- Un nuovo report ha proposto una serie di tre interventi politici da parte dei governi che potrebbero aiutare parti dell'economia globale a decarbonizzarsi rapidamente.
- Gli autori hanno identificato tre cosiddetti green switch, o “inneschi verdi”, che hanno il potenziale non solo di ridurre le emissioni di carbonio in un settore, ma anche di innescare ulteriori punti di svolta positivi, con conseguente accelerazione della decarbonizzazione in altre industrie a elevate emissioni di carbonio.
- Tra i potenziali interventi politici, il report afferma che: un mandato per veicoli a emissioni zero potrebbe ridurre i costi delle batterie; la promozione dell'ammoniaca green nei fertilizzanti potrebbe aumentare l'utilizzo dell'idrogeno; e l'acquisto di proteine alternative per il cibo servito nelle istituzioni pubbliche potrebbe ridurre la pressione esercitata sui terreni e tagliare le emissioni agricole.
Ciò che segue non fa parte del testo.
(** A service that answers the liquidity fetch with [liquidity], every
    other fetch with [balance], and accepts every action. *)
Definition serve (liquidity balance : answer) : network :=
  fun _ rq =>
    match rq with
    | GET url => if String.eqb url liquidity_url then liquidity else balance
    | POST _ _ => ok receipt
    end.

Definition pool : value := PyDict [("available", PyInt 1000000)].

Definition balance_of (v : value) : answer := ok (PyDict [("balance", v)]).

(** A service that gives the same answer to every request. *)
Definition always (a : answer) : network := fun _ _ => a.

(** An action has failed when the transport fails, [raise_for_status]
    rejects the status, the body is not JSON, or the body's ['status']
    field is anything but ["success"]. *)
Definition action_failed (a : answer) : Prop :=
  match a with
  | TransportError _ => True
  | Answered r =>
      400 <= status r \/
      body r = NotJson \/
      exists data st,
        parsed (body r) = Some data /\
        subscript data "status" = Returned st /\
        py_eq_str st "success" = false
  end.

(** An action has succeeded, as far as the code can tell, when the
    response passes [raise_for_status], its body is JSON whose ['status']
    equals ["success"], and the ['txid'] the success message interpolates
    is there. *)
Definition action_succeeded (a : answer) : Prop :=
  exists r data st txid,
    a = Answered r /\
    status r < 400 /\
    parsed (body r) = Some data /\
    subscript data "status" = Returned st /\
    py_eq_str st "success" = true /\
    subscript data "txid" = Returned txid.

(** A service whose answers do not depend on what happened before. *)
Definition stateless (net : network) : Prop :=
  forall h h' rq, net h rq = net h' rq.

(** The plain informational messages of a trace: the texts of its INFO
    records that interpolate nothing. *)
Definition notices (t : trace) : list string :=
  flat_map (fun ev => match ev with Log INFO text NoArg => [text] | _ => [] end) t.

(** A coroutine that, against a stateless service, does the same from
    every history. *)
Definition history_free {A} (m : M A) : Prop :=
  forall net, stateless net -> forall h h', m net h = m net h'.

(** ** Proof automation *)

(** Case analysis on every answer, status test, body and subscript a
    coroutine inspects. *)
Ltac run :=
  repeat match goal with
         | |- context [match ?net ?h ?rq with TransportError _ => _ | Answered _ => _ end] =>
             destruct (net h rq) as [? | [? [? | | ?]]] eqn:?
         | |- context [if 400 <=? ?s then _ else _] => destruct (400 <=? s) eqn:?
         | |- context [match subscript ?d ?k with Returned _ => _ | Raised _ => _ end] =>
             destruct (subscript d k) eqn:?
         | |- context [if py_eq_str ?v ?s then _ else _] => destruct (py_eq_str v s) eqn:?
         | _ => progress cbn [fst snd app body status parsed]
         end.

(** Closes a goal whose hypotheses disagree on a status test. *)
Ltac status_lia :=
  cbn [status] in *;
  repeat match goal with
         | H : (400 <=? _) = false |- _ => apply Z.leb_gt in H
         | H : (400 <=? _) = true |- _ => apply Z.leb_le in H
         end;
  lia.

Ltac unfold_run :=
  unfold try_except, bind, session_get, session_post, send, raise_for_status,
    response_json, logger_info_data, lift, logger_info, logger_error, emit,
    ret, raise.

(** ** Traces *)

Lemma requests_app (a b : trace) : requests (a ++ b) = requests a ++ requests b.
Proof. apply flat_map_app. Qed.

Lemma requests_http (r : request) (t : trace) :
  requests (Http r :: t) = r :: requests t.
Proof. reflexivity. Qed.

Lemma requests_log (lv : level) (text : string) (arg : fmt_arg) (t : trace) :
  requests (Log lv text arg :: t) = requests t.
Proof. reflexivity. Qed.

Lemma requests_sleep (s : Z) (t : trace) : requests (Sleep s :: t) = requests t.
Proof. reflexivity. Qed.

Lemma requests_nil : requests [] = [].
Proof. reflexivity. Qed.

Create Rewrite HintDb requests.
#[local] Hint Rewrite requests_app requests_http requests_log requests_sleep
  requests_nil app_nil_r : requests.

Lemma actions_app (a b : trace) : actions (a ++ b) = actions a ++ actions b.
Proof. unfold actions. now rewrite requests_app, filter_app. Qed.

Lemma fetches_app (a b : trace) : fetches (a ++ b) = fetches a ++ fetches b.
Proof. unfold fetches. now rewrite requests_app, filter_app. Qed.

Lemma sent_to_app (url : string) (a b : trace) :
  sent_to url (a ++ b) = sent_to url a ++ sent_to url b.
Proof. unfold sent_to. now rewrite requests_app, filter_app. Qed.

Lemma sleeps_app (a b : trace) : sleeps (a ++ b) = sleeps a ++ sleeps b.
Proof. apply flat_map_app. Qed.

Lemma sleeps_http (r : request) (t : trace) : sleeps (Http r :: t) = sleeps t.
Proof. reflexivity. Qed.

Lemma sleeps_log (lv : level) (text : string) (arg : fmt_arg) (t : trace) :
  sleeps (Log lv text arg :: t) = sleeps t.
Proof. reflexivity. Qed.

Lemma sleeps_nil : sleeps [] = [].
Proof. reflexivity. Qed.

Create Rewrite HintDb sleeps.
#[local] Hint Rewrite sleeps_app sleeps_http sleeps_log sleeps_nil app_nil_r : sleeps.

(** ** The four remote operations *)

(** [get_liquidity] never raises and sends exactly one request. *)
Lemma get_liquidity_run (net : network) (h : trace) :
  exists L logs,
    get_liquidity net h = (Returned L, Http liquidity_fetch :: logs) /\
    requests logs = [].
Proof.
  unfold get_liquidity, liquidity_fetch. unfold_run. run; eauto.
Qed.

(** A failed liquidity fetch yields [None] and one error record. *)
Lemma get_liquidity_failed (net : network) (h : trace) :
  fetch_failed (net h liquidity_fetch) ->
  exists e,
    get_liquidity net h =
      (Returned PyNone,
       [Http liquidity_fetch; Log ERROR "Error fetching liquidity data: " (ExnArg e)]).
Proof.
  unfold get_liquidity, liquidity_fetch, fetch_failed. unfold_run.
  run; intros F; eauto.
  all: destruct F as [F | F]; [status_lia | discriminate].
Qed.

(** [check_balance] never raises and sends exactly one request. *)
Lemma check_balance_run (asset : string) (net : network) (h : trace) :
  exists B logs,
    check_balance asset net h = (Returned B, Http (balance_fetch asset) :: logs) /\
    requests logs = [].
Proof.
  unfold check_balance, balance_fetch. unfold_run. run; eauto.
Qed.

(** A failed balance fetch yields the int [0] and one error record. *)
Lemma check_balance_failed (asset : string) (net : network) (h : trace) :
  balance_fetch_failed (net h (balance_fetch asset)) ->
  exists e,
    check_balance asset net h =
      (Returned (PyInt 0),
       [Http (balance_fetch asset); Log ERROR "Error checking balance: " (ExnArg e)]).
Proof.
  unfold check_balance, balance_fetch, balance_fetch_failed. unfold_run.
  run; intros F; eauto.
  all: destruct F as [F | F]; [status_lia | ].
  all: match goal with
       | H : subscript ?d _ = Returned ?a |- _ => now contradiction (F a)
       end.
Qed.

(** A successful balance fetch yields the ['balance'] field as it is. *)
Lemma check_balance_ok (asset : string) (net : network) (h : trace)
    (r : response) (data v : value) :
  net h (balance_fetch asset) = Answered r ->
  status r < 400 ->
  parsed (body r) = Some data ->
  subscript data "balance" = Returned v ->
  check_balance asset net h =
    (Returned v,
     [Http (balance_fetch asset);
      Log INFO ("Available " ++ asset ++ " balance: ")%string (ValArg v)]).
Proof.
  intros Hnet Hst Hbody Hsub.
  unfold check_balance, balance_fetch in *. unfold_run.
  rewrite Hnet. apply Z.leb_gt in Hst. rewrite Hst, Hbody.
  cbn [app]. now rewrite Hsub.
Qed.

(** [deposit_assets] never raises: it sends one request and writes one
    log record. *)
Lemma deposit_assets_run (key : string) (amount : Z) (asset : string)
    (net : network) (h : trace) :
  exists lv text arg,
    deposit_assets key amount asset net h =
      (Returned tt,
       [Http (POST deposit_url
                [("private_key", PyStr key); ("amount", PyInt amount);
                 ("asset", PyStr asset)]);
        Log lv text arg]).
Proof.
  unfold deposit_assets. unfold_run. run; eauto.
Qed.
Dall’innalzamento del livello del mare alle ondate di caldo torrido, il pianeta ha un piede nella fossa climatica. Eppure, un nuovo report sostiene che tre interventi politici mirati potrebbero portare a punti di svolta positivi aiutandoci a uscire dal baratro.
Il report, prodotto da Systemiq, una società che promuove il «cambiamento dei sistemi» nell’economia globale, insieme all’Università di Exeter nel Regno Unito e al Bezos Earth Fund, si focalizza su aree che potrebbero innescare «una cascata di decarbonizzazione» in settori che rappresentano il 70% delle emissioni globali di gas serra. Il documento è stato presentato a gennaio in occasione dell’incontro annuale del World Economic Forum di Davos, in Svizzera.
Questi punti di svolta positivi o «auspicabili» possono aiutare l’umanità a «transitare il più velocemente possibile verso emissioni nette di gas serra pari a zero», ha dichiarato a Mongabay Tim Lenton, docente di cambiamenti climatici e scienza del sistema terrestre presso l’Università di Exeter e collaboratore del report.
Il report, intitolato “The Breakthrough Effect”, dall’inglese “l’effetto di svolta”, identifica tre «punti di super leva» attendibili che hanno il potenziale di ridurre le emissioni di carbonio non solo in un settore, ma di trasformarsi in una serie di punti di svolta e di sostenere una rapida decarbonizzazione in numerosi settori. Secondo Lenton, questi punti di svolta positivi si verificano quando «il feedback di rinforzo all’interno di un sistema è in grado di diventare abbastanza forte da autoalimentarsi». La prima raccomandazione riguarda un mandato per i veicoli a emissioni zero, la seconda un mandato per l’utilizzo di ammoniaca green, o ammoniaca verde, come fertilizzante e la terza l’approvvigionamento di proteine non carnee a livello pubblico.
Tutti e tre questi settori sono collegati ad altre industrie, sottolineano gli autori del report. Perciò, incanalare denaro in uno qualsiasi di essi avrebbe effetti a catena sulle emissioni difficili da abbattere. Secondo i ricercatori, un mandato per i veicoli a emissioni zero renderebbe più economica la produzione di batterie e accelererebbe lo sviluppo delle energie rinnovabili, mentre i fertilizzanti privi di carbonio darebbero un input alla crescita nell’utilizzo dell’idrogeno, e l’impiego di proteine di origine vegetale ridurrebbe notevolmente la pressione esercitata sui terreni agricoli.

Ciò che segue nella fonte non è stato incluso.